How can we move forward amidst an environmental crisis? Plants—and artists—may have the answer.
Diné artist Will Wilson explores this idea in AIR Lab (Auto Immune Response Laboratory), a stunning work of art now on view in Air at the Utah Museum of Fine Arts (UMFA). Wilson’s AIR Lab was installed with the help of the horticulture team at Red Butte Garden, who helped identify and source the plants growing in the installation. Wilson will give a talk about his work at 6 pm on Friday, October 7, at the UMFA.
Air explores how air connects us to each other and to the planet, through contemporary art by global and local artists. The works on view use air as both substance and subject matter, with pieces made from smog, particulate matter, gas masks, and oxygen tanks, as well as works of photography, lithography, fiber art, and video, to name a few. As you enter Air, your eyes are drawn to Wilson’s AIR Lab, a massive steel structure affixed with maps, lights, and various green plants.
Wilson is a Diné (Navajo) photographer and trans-customary artist (crossing boundaries between traditional and non-traditional art) who spent his formative years living on the Navajo Nation. Wilson’s art projects center around the continuation and transformation of customary Indigenous cultural practice. To move forward it is important to know from where we came. In the case of our environmental crisis, many researchers and artists like Wilson call our attention to this land’s original stewards and the Indigenous wisdom lost in the lineage of colonialism.
Since 2005, Wilson’s artwork series Auto Immune Response has been exploring indigenous food, dye, and pollinator species with this greenhouse post-apocalyptic take on the sacred Diné dwelling, the hogan. It takes as its subject the “quixotic relationship between a post-apocalyptic Diné man and the devastatingly beautiful, but toxic environment he inhabits,” according to Wilson. The series is an allegorical investigation of the extraordinarily rapid transformation of Indigenous lifeways, the disease it has caused, and strategies of response that enable cultural survival.
In this AIR Lab, Wilson was particularly inspired by phytoremediation (the use of natural plant processes to clean up contaminated environments), as well as research on the Four Corners Potato.
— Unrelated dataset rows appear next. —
(* ===== verification/Auth.v ===== *)
(** * Who is let in: theorems on authentication and the management API

    The invariant [creds_ok V] says that every entry of the authentication
    cache and every stored verifier comes from credentials in [V]. It is kept
    by every handler when [V] grows by the credentials the handler vouches
    for: those of a user it creates, and those argon2 verifies against the
    user's record. So a connection that is let in presents vouched-for
    credentials, up to a collision of the digests.

    A deleted user stays out until something stores it again; among the things
    that do is a lookup that was under way ([lookup_race]). *)

From S2P Require Import Prelude Strs Topic Types Acl Store Config Db Vault Api.
Local Open Scope string_scope.
Local Open Scope list_scope.
Local Open Scope Z_scope.

Section auth.
Context {T : Type} `{KvLaws T string Bytes}.
Context (bincode_encode : UserRecord -> result string Bytes).
Context (bincode_decode : Bytes -> result string UserRecord).
Context {Params Phc : Type}.
Context (params_new : Z -> Z -> Z -> result string Params).
Context (argon2_hash : Params -> Bytes -> string -> result string string).
Context (phc_parse : string -> option Phc).
Context (argon2_verify : Phc -> Bytes -> bool).
Context (hmac_sha256 : Bytes -> Bytes -> Bytes).
Context (sha256 : Bytes -> Bytes).
Context {J : Type} (to_value : ReplOp -> result string J).
Context (from_utf8 : string -> option string).
Context (cfg : Settings) (w : World).

Local Abbreviation Broker := (Broker T J).
Local Abbreviation dec := (dec bincode_decode).
Local Abbreviation verify_password := (verify_password phc_parse argon2_verify).
Local Abbreviation compute_verifier := (compute_verifier hmac_sha256).
Local Abbreviation auth_key := (auth_key sha256).
Local Abbreviation credentials := (credentials from_utf8).
Local Abbreviation create_user :=
  (create_user bincode_encode params_new argon2_hash hmac_sha256 to_value cfg w).
Local Abbreviation delete_user := (delete_user to_value cfg w).
Local Abbreviation replicate := (replicate bincode_encode w).
Local Abbreviation lookup_user := (lookup_user bincode_decode w).
Local Abbreviation lookup_ends := (lookup_ends bincode_decode w).
Local Abbreviation authenticate :=
  (authenticate bincode_decode phc_parse argon2_verify hmac_sha256 sha256 from_utf8 cfg w).
Local Abbreviation router :=
  (management_router bincode_encode bincode_decode params_new argon2_hash hmac_sha256 to_value cfg w).
Local Abbreviation catch_up := (catch_up bincode_encode cfg w).
Local Abbreviation fanout := (fanout to_value cfg).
Uranium is one of the most toxic radionuclide contaminants and is dispersing in the environment from the nuclear energy industry. More than 500 abandoned uranium mines have been mapped on the Navajo Nation, which covers approximately 27,000 square miles (about the area of South Carolina) in Arizona, New Mexico, and Utah. With recent developments, phytoremediation has the potential to become an integral part of the management of uranium-contaminated environments.
With the help of Red Butte Garden, the AIR Lab features plant species, growing right in the middle of the gallery, which remove heavy metals and toxins from soil. Among them are the sunflower, Indiangrass, tule, and duckweed fern, which can help clear uranium, cadmium, arsenic, petroleum hydrocarbons, pesticides, and herbicides. This collaboration, like the current environmental crisis, required innovative thinking and creative problem-solving, as what’s good for plants usually isn’t good for fine art (pests and prolonged light exposure), not to mention the challenge of plant sourcing during COVID-19.
Embedded among the plants are various books, like Landscapes of Power: Politics of Energy in the Navajo Nation by Dana E. Powell, whose cover features Indigenous children with gas masks, and even more ominously, photographs of the massive uranium gravel pits across the Southwest. Among the darkness shines curled yellow petals of sunflowers and of course the Four Corners Potato plant with a few budding white flowers. The potato, resistant to blight, the potato beetle, drought, heat, and cold, can be stored for eight years if refrigerated and is packed with more protein, zinc, fiber, calcium, phosphorus, and vitamin B1 than the common white potato.
Wilson was inspired in part by current research being done on the Four Corners Potato, particularly that of Cynthia Wilson, a Diné nutritionist and traditional foods advocate, who has worked alongside researchers at Red Butte Garden and the Natural History Museum of Utah to re-matriate the potato to Native communities. Cynthia Wilson attributes a generational gap in knowledge about the potato to forced assimilation, displacement, and cultural genocide. But by collecting ancestral knowledge from Diné elders and experimenting with planting techniques, the group is helping Native farmers, including agricultural students at Monument Valley High School, to grow the ancient food once again.
Today, natural resource extraction, particularly that of uranium, disproportionately affects Diné people by contaminating their land, water, and air. Wilson’s AIR Lab warns us of a toxic future, while providing a sanctuary that symbolizes survival, resourcefulness, and hope.
See Air now through December 11, and hear from Wilson himself at his October 7 artist talk.